• YOUR OBJECTIVE
From the data below, repeat exactly the lines from the line with "(** Errors a" to the line with "m (fun x => k))", both included.

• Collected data
>>
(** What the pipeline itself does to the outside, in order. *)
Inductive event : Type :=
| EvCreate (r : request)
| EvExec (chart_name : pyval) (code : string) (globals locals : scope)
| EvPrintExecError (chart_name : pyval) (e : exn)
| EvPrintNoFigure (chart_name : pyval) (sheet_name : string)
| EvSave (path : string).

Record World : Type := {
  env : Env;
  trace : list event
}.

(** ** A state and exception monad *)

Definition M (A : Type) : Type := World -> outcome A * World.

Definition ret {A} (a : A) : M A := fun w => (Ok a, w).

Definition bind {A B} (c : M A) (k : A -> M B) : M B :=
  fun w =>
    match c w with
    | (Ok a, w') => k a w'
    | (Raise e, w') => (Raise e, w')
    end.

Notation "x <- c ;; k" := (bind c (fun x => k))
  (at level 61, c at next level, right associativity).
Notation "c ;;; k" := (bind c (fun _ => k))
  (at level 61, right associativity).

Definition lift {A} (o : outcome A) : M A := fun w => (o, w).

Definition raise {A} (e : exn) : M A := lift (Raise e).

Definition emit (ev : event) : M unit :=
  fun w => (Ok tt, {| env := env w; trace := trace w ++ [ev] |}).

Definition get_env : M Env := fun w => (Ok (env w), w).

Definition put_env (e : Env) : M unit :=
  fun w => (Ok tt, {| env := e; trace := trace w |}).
<<
>>
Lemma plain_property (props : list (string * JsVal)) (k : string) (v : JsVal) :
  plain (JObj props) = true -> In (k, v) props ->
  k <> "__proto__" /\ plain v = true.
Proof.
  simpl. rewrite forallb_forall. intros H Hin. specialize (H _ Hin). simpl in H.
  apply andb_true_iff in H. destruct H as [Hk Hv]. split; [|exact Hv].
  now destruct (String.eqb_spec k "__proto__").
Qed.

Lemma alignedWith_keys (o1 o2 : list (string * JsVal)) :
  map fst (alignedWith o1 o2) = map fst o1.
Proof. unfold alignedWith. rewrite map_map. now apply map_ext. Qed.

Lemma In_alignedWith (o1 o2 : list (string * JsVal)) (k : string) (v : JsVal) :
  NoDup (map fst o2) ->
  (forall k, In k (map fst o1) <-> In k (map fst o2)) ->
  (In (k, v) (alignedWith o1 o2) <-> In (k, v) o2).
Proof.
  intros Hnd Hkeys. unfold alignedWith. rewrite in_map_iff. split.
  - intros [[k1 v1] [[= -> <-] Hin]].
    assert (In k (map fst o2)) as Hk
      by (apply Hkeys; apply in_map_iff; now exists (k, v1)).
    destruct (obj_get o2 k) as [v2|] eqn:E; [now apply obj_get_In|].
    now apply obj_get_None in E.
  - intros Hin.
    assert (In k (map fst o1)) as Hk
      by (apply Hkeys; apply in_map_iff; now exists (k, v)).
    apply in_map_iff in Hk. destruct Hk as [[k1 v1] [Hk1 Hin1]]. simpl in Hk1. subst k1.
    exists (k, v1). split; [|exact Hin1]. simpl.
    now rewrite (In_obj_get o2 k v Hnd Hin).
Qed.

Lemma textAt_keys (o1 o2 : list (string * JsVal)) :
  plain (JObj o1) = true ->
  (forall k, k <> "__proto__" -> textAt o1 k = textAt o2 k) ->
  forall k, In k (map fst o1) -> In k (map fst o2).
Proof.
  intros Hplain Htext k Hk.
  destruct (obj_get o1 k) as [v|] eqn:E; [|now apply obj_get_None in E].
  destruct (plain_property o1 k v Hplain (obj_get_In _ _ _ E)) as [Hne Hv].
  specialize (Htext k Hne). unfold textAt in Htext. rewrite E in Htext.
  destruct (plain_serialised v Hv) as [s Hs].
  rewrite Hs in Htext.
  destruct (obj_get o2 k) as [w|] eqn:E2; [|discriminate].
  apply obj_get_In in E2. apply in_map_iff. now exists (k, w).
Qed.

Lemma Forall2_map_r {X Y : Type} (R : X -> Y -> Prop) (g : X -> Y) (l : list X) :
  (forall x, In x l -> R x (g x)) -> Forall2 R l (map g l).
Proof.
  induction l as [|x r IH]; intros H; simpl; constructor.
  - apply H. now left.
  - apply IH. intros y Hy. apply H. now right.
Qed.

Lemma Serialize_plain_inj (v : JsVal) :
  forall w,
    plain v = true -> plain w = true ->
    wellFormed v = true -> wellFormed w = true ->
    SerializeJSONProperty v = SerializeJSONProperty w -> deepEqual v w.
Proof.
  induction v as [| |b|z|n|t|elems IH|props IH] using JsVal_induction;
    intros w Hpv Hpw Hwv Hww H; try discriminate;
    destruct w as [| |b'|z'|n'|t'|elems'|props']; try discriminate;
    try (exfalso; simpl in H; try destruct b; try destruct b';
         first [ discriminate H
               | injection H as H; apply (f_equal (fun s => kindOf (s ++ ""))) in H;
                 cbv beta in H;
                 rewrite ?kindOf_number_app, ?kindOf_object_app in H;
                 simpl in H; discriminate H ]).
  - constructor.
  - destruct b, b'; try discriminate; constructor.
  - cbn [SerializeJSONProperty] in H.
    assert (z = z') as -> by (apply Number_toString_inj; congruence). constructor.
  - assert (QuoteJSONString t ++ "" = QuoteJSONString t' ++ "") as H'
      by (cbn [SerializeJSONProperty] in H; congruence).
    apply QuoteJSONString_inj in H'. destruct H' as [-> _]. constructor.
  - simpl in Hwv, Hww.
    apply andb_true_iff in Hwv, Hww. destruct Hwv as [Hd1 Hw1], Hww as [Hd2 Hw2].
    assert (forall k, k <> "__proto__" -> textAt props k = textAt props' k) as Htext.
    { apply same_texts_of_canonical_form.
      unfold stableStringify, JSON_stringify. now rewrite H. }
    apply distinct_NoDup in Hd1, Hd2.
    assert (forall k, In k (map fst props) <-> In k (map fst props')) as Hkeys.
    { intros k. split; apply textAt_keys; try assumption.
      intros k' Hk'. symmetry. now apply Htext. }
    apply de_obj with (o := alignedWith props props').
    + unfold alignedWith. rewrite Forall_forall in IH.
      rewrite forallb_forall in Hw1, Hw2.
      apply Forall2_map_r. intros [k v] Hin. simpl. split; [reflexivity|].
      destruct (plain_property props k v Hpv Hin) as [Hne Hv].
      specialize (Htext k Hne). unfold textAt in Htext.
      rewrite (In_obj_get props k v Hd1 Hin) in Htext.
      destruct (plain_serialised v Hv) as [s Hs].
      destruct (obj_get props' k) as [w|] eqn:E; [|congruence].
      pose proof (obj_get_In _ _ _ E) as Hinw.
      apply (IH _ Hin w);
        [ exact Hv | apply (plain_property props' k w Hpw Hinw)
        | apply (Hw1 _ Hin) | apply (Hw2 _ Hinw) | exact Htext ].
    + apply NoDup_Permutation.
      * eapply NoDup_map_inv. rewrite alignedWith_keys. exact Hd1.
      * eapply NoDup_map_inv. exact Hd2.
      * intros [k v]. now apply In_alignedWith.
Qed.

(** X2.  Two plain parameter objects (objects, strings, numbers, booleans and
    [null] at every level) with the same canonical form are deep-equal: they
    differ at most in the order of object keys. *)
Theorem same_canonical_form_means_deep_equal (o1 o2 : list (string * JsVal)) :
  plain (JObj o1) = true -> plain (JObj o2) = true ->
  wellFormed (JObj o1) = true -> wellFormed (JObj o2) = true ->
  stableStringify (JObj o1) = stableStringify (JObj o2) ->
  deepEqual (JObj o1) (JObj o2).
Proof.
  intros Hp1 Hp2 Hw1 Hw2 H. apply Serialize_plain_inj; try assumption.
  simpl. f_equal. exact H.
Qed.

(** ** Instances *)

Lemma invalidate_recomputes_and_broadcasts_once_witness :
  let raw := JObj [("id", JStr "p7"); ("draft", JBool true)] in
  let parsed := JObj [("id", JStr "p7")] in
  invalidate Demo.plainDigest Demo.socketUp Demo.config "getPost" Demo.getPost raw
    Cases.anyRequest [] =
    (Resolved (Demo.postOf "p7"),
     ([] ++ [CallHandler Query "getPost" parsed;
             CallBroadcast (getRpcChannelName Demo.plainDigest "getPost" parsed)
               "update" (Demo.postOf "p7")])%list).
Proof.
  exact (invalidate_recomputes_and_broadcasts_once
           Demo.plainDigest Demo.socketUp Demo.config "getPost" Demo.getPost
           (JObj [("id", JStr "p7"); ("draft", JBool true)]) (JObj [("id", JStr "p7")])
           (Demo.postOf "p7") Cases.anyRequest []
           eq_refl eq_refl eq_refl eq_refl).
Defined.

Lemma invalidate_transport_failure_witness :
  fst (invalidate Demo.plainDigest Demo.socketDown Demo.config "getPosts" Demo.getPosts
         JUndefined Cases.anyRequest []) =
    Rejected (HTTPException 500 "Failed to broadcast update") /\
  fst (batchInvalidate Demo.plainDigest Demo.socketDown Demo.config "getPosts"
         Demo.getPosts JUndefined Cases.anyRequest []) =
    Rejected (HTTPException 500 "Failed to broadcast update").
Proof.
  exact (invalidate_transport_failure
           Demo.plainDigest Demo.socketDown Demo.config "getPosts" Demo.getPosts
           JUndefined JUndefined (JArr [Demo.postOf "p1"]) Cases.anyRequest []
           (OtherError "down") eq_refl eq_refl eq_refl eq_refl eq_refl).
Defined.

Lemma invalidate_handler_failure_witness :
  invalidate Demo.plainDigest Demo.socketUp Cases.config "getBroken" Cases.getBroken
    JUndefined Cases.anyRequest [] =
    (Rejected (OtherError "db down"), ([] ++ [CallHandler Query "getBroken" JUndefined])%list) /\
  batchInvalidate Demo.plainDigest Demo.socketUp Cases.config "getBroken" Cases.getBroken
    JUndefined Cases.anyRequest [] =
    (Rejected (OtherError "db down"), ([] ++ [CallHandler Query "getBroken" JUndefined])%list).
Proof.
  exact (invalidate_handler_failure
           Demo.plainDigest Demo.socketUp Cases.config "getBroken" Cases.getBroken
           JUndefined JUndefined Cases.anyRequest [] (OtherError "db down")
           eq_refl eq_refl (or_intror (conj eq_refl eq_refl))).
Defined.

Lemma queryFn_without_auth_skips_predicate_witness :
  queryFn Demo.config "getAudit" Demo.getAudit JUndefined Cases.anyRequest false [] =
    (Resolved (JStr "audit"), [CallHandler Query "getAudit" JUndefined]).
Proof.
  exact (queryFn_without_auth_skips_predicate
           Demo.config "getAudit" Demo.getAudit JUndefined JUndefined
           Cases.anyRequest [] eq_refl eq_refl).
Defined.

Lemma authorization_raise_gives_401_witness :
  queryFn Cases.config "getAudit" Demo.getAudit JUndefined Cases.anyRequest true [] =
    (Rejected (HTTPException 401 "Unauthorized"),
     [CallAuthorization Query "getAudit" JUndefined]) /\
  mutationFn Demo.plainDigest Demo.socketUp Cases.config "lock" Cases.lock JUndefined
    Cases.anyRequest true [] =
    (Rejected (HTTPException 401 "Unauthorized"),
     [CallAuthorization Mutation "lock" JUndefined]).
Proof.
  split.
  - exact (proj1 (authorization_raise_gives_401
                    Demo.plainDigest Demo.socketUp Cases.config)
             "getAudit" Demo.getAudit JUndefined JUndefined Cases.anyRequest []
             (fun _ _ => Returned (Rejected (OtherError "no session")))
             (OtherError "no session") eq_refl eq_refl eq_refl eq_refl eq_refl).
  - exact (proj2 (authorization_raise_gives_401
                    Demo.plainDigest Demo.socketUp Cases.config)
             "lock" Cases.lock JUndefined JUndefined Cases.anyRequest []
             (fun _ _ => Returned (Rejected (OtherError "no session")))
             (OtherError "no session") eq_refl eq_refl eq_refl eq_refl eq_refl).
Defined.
<<
>>
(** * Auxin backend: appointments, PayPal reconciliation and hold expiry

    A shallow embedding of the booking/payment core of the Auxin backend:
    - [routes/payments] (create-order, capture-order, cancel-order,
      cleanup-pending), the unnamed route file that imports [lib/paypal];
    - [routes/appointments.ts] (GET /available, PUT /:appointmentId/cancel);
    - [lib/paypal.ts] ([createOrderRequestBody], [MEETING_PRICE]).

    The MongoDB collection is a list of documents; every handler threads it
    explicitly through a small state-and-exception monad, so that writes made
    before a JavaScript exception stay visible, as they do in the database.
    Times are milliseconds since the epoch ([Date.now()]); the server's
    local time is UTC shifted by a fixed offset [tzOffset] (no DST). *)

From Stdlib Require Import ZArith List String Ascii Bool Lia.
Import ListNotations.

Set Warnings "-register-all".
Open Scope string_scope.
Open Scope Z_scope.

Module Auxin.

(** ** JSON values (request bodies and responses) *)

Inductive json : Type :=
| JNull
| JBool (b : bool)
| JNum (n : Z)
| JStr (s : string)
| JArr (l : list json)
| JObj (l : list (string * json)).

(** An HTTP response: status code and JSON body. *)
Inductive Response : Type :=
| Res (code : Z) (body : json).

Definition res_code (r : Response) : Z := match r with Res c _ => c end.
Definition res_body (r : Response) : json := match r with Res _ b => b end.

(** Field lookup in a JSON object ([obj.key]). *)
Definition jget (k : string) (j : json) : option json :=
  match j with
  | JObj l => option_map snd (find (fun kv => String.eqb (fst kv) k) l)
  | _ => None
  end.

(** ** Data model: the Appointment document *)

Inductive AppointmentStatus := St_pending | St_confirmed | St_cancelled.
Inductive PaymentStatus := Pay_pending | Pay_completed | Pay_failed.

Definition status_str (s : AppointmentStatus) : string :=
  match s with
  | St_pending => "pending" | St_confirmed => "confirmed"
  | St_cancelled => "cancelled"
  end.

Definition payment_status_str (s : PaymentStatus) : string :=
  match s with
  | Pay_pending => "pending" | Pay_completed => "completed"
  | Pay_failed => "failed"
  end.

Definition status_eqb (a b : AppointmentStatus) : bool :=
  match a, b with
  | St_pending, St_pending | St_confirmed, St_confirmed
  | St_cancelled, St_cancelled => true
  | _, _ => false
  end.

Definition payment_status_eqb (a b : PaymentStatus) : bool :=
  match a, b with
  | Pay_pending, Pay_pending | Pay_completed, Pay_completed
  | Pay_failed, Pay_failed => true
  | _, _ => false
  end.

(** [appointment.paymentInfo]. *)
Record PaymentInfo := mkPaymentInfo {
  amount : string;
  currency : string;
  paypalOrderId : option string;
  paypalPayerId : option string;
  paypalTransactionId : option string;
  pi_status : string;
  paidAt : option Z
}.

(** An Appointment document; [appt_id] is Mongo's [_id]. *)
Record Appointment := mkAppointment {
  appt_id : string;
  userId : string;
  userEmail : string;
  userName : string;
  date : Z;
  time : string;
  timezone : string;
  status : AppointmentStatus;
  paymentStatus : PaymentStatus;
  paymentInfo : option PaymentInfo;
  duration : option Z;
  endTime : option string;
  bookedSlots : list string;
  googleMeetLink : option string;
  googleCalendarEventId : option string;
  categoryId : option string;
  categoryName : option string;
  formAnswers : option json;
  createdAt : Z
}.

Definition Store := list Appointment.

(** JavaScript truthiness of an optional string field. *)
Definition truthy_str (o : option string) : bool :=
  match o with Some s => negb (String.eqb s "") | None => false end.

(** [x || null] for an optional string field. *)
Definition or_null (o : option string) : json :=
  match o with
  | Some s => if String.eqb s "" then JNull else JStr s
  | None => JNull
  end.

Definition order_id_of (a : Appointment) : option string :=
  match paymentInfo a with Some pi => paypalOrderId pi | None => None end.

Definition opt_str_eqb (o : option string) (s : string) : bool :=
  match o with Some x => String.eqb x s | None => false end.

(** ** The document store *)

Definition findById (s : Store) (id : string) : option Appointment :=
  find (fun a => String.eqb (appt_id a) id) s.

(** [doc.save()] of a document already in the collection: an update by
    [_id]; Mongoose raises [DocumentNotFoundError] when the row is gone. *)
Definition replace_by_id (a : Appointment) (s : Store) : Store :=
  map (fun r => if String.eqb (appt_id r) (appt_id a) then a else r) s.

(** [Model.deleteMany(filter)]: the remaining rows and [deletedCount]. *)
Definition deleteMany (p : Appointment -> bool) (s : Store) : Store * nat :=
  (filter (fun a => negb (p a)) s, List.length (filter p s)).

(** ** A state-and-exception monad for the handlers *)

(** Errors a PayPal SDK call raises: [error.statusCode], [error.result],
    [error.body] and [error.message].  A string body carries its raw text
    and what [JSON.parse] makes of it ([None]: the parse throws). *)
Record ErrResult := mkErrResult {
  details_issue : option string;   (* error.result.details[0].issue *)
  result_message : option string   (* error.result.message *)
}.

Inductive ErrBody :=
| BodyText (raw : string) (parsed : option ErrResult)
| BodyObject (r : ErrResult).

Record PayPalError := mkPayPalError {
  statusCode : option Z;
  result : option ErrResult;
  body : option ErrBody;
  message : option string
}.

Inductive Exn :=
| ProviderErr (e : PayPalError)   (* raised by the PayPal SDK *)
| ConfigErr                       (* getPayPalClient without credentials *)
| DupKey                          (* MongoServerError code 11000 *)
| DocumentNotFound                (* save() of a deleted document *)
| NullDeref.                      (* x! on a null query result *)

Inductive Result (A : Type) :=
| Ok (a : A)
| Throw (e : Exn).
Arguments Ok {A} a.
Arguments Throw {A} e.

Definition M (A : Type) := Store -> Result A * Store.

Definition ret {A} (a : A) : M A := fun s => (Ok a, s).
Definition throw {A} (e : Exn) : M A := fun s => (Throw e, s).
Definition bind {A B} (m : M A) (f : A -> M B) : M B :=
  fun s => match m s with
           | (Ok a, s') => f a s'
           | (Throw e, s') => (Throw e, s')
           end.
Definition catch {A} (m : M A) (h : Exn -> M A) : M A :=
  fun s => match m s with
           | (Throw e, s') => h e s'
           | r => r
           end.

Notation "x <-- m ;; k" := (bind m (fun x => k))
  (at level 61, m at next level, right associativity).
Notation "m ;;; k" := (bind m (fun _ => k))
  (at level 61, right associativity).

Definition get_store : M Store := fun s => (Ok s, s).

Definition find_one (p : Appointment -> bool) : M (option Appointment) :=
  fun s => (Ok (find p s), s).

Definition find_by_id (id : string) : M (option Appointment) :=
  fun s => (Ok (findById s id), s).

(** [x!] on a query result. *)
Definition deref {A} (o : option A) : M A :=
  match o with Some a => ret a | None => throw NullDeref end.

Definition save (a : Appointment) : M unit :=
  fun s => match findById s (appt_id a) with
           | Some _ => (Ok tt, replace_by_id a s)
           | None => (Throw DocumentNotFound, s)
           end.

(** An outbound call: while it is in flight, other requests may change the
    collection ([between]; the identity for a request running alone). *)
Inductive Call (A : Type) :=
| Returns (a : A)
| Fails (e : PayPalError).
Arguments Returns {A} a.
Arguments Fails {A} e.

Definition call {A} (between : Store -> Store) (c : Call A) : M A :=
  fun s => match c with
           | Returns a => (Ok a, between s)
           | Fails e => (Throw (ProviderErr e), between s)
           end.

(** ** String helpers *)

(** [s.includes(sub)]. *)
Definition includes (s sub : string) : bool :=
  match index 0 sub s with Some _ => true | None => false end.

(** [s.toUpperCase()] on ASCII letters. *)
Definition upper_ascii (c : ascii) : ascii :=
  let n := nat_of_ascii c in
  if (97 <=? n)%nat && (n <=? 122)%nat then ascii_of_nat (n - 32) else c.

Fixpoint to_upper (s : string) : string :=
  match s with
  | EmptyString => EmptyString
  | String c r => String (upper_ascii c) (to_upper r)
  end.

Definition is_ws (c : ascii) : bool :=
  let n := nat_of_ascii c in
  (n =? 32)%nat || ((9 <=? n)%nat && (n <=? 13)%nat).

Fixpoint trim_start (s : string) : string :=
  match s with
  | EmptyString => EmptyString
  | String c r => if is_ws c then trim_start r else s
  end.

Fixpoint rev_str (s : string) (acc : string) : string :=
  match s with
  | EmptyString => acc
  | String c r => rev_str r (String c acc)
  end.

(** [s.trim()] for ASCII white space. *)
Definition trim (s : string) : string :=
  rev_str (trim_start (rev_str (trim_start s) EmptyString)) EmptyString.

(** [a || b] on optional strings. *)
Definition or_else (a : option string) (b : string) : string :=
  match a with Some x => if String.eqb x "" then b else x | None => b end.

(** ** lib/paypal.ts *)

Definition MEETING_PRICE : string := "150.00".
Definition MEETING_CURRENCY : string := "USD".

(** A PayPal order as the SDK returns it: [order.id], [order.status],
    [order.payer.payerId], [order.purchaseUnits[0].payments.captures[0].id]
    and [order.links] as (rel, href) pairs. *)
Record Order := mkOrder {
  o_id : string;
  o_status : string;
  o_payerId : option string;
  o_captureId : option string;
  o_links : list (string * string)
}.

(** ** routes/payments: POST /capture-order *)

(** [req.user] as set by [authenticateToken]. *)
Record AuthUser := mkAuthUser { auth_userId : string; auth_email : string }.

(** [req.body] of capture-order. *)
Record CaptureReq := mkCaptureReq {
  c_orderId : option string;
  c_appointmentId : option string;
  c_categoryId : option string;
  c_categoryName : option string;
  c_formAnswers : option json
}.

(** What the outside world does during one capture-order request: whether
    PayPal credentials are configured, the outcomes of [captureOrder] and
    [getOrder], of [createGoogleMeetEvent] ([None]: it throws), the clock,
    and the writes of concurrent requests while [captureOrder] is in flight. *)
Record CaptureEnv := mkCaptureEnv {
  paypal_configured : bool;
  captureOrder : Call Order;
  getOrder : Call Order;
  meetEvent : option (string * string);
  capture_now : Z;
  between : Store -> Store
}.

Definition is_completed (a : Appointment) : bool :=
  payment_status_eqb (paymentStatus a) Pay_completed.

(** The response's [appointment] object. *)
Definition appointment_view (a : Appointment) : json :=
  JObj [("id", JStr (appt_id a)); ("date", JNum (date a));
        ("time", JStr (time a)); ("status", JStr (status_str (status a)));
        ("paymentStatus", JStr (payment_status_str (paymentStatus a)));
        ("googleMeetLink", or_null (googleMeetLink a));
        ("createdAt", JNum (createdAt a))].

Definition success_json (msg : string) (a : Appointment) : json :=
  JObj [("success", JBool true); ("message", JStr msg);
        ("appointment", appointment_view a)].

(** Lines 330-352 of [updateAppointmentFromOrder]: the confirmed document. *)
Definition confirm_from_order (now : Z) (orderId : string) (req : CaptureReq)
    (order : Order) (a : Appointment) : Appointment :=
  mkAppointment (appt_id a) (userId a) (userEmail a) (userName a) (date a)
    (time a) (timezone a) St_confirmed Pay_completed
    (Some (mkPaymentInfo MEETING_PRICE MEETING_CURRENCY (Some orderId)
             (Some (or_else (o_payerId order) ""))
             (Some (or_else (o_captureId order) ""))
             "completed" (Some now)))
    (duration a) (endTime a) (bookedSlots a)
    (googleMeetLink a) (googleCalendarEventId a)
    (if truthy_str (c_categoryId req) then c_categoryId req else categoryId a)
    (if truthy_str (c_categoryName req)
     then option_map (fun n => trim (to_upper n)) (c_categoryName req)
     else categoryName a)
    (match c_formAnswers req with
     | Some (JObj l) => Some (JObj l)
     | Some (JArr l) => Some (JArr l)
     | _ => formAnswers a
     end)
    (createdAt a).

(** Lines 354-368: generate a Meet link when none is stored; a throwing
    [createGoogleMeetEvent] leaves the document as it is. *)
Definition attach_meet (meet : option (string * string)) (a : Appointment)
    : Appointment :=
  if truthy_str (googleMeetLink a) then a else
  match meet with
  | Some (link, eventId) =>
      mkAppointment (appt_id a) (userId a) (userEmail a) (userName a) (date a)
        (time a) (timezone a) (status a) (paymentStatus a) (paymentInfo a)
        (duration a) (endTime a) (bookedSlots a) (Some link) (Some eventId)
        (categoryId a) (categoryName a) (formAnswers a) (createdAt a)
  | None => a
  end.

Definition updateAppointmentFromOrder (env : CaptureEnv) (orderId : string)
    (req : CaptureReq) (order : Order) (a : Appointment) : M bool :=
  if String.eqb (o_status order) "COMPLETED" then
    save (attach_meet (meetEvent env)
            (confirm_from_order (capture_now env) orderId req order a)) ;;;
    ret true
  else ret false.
<<
• OUTPUT FOR THIS TASK
(** Errors a PayPal SDK call raises: [error.statusCode], [error.result],
    [error.body] and [error.message].  A string body carries its raw text
    and what [JSON.parse] makes of it ([None]: the parse throws). *)
Record ErrResult := mkErrResult {
  details_issue : option string;   (* error.result.details[0].issue *)
  result_message : option string   (* error.result.message *)
}.

Inductive ErrBody :=
| BodyText (raw : string) (parsed : option ErrResult)
| BodyObject (r : ErrResult).

Record PayPalError := mkPayPalError {
  statusCode : option Z;
  result : option ErrResult;
  body : option ErrBody;
  message : option string
}.

Inductive Exn :=
| ProviderErr (e : PayPalError)   (* raised by the PayPal SDK *)
| ConfigErr                       (* getPayPalClient without credentials *)
| DupKey                          (* MongoServerError code 11000 *)
| DocumentNotFound                (* save() of a deleted document *)
| NullDeref.                      (* x! on a null query result *)

Inductive Result (A : Type) :=
| Ok (a : A)
| Throw (e : Exn).
Arguments Ok {A} a.
Arguments Throw {A} e.

Definition M (A : Type) := Store -> Result A * Store.

Definition ret {A} (a : A) : M A := fun s => (Ok a, s).
Definition throw {A} (e : Exn) : M A := fun s => (Throw e, s).
Definition bind {A B} (m : M A) (f : A -> M B) : M B :=
  fun s => match m s with
           | (Ok a, s') => f a s'
           | (Throw e, s') => (Throw e, s')
           end.
Definition catch {A} (m : M A) (h : Exn -> M A) : M A :=
  fun s => match m s with
           | (Throw e, s') => h e s'
           | r => r
           end.

Notation "x <-- m ;; k" := (bind m (fun x => k))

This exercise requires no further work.